Yep agree, we paid off our first mortgage in our 40's, no family help at all or inheritance to buy the house, well I say that, we were given £2k from each set of parents for our wedding so we did have that help.

It's in the same belief bucket as asserting that all thin people can eat what they want and not put on weight and you must cherish your mother as she is the only one you have, even if she's been absolutely awful all your life.

WinterMorn · 01/05/2025 18:35

SandyLanes · 01/05/2025 15:46

I love the honesty of this post

Thank you ☺️ it’s how it is and I will own it!

wrinklyoldarms · 01/05/2025 18:44

WinterMorn · 01/05/2025 18:35

Thank you ☺️ it’s how it is and I will own it!

The issue though @WinterMorn is that one day you might REALLY need something on credit or have to provide references and you'll be stuffed.
eg if you want a mortgage or a new rental agreement.

What you mean about being in debt isn't clear.
If it's outstanding debt on a credit card, or far worse like multiple cc.

All it shows is poor budgeting regardless of how you try to say it's all ok.

Because all along you'll be paying shedloads in interest.

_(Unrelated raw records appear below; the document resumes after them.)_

(** X9: the low-stock test, the movement test and the search are one test:
    where materials and descriptions are strings, the base filter keeps,
    in the order of the inventory, exactly the items that pass all three,
    so the order in which the three are applied does not matter. *)
Theorem baseFilteredInventory_is_one_filter s :
  Forall typed_item (inventoryData s) ->
  baseFilteredInventory s = Normal (List.filter (shown s) (inventoryData s)).
Proof.
  intros H. unfold baseFilteredInventory, shown.
  set (data := inventoryData s) in *.
  set (term := JSString.toLowerCase (searchTerm s)).
  set (low := fun item : MaterialSummary =>
                if showLowStockOnly s
                then (balance item <=? lowStockThreshold)%float else true).
  set (mov := fun item : MaterialSummary =>
                match movementTypeFilter s with
                | only101 => (0 <? totalIn item)%float
                | only201 => (0 <? totalOut item)%float
                | all => true
                end).
  assert ((if showLowStockOnly s
           then List.filter
                  (fun item => (balance item <=? lowStockThreshold)%float) data
           else data) = List.filter low data) as ->.
  { subst low. destruct (showLowStockOnly s); [reflexivity|].
    now rewrite filter_true. }
  assert (match movementTypeFilter s with
          | all => List.filter low data
          | only101 =>
              List.filter (fun item => (0 <? totalIn item)%float)
                          (List.filter low data)
          | only201 =>
              List.filter (fun item => (0 <? totalOut item)%float)
                          (List.filter low data)
          end = List.filter mov (List.filter low data)) as ->.
  { subst mov. destruct (movementTypeFilter s); [|reflexivity|reflexivity].
    now rewrite filter_true. }
  destruct (String.eqb term "") eqn:E.
  - rewrite filter_filter. f_equal. apply filter_ext. intros item.
    now rewrite andb_true_r.
  - rewrite filter_c_typed.
    + rewrite !filter_filter. f_equal. apply filter_ext. intros item.
      now rewrite andb_assoc.
    + rewrite filter_filter. apply Forall_filter_keep. exact H.
Qed.

(** X10: sorting neither loses nor repeats an item: the sorted inventory is a
    rearrangement of the base-filtered inventory, and it throws exactly
    where the base filter throws. *)
Theorem sortedInventory_rearranges s :
  match baseFilteredInventory s with
  | Normal items =>
      exists sorted, sortedInventory localeCompare s = Normal sorted /\
                     Permutation items sorted
  | Throw e => sortedInventory localeCompare s = Throw e
  end.
Proof.
  unfold sortedInventory. destruct (baseFilteredInventory s) as [items|e];
    cbn [bind]; [|reflexivity].
  eexists. split; [reflexivity|]. apply sort_perm.
Qed.

Lemma firstn_min_length {A : Type} n (l : list A) :
  firstn (Nat.min n (List.length l)) l = firstn n l.
Proof.
  destruct (Nat.le_ge_cases n (List.length l)) as [H|H].
  - now rewrite Nat.min_l.
  - rewrite Nat.min_r by exact H. now rewrite !firstn_all2.
Qed.

(** [slice] from a start that is not negative, twelve items long. *)
Lemma slice_from {A : Type} (l : list A) (k : nat) :
  JSArray.slice l (Z.of_nat k) (Z.of_nat k + 12) = firstn 12 (skipn k l).
Proof.
  unfold JSArray.slice.
  destruct (Z.of_nat k <? 0) eqn:E1; [apply Z.ltb_lt in E1; lia|].
  destruct (Z.of_nat k + 12 <? 0) eqn:E2; [apply Z.ltb_lt in E2; lia|].
  destruct (Nat.le_gt_cases (List.length l) k) as [H|H].
  - rewrite (skipn_all2 l H).
    replace (Z.to_nat (Z.min (Z.of_nat k) (Z.of_nat (List.length l))))
      with (List.length l) by lia.
    rewrite skipn_all. now rewrite !firstn_nil.
  - replace (Z.to_nat (Z.min (Z.of_nat k) (Z.of_nat (List.length l))))
      with k by lia.
    rewrite <- (firstn_min_length 12). rewrite length_skipn. f_equal. lia.
Qed.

LuvACustardCream · 01/05/2025 18:46

You have massive outgoings and need to look at these really carefully. The amount you're paying monthly for the family car is beyond your means tbh. And your business is basically a hobby given you're getting minimum wage. Your outgoings are only going to rise as your kids get older. And you really, really need to build some 'just in case' savings.
So, where can you cut back? How can you earn more? Have a look on the money saving expert forums for advice.
Honestly though, I had a business. Kept it going for years. Absolute worst decision because financially, we would have been so much better off if we'd packed it in sooner.

Sunholidays · 01/05/2025 18:47

OP, lots of people would struggle if they gave up their jobs to run a minimum wage income business and paid £1100+ monthly just on food and a 2nd car.

Your tax bill will be paid off soon. in the meantime cut down on entertainment and try and spend less on food.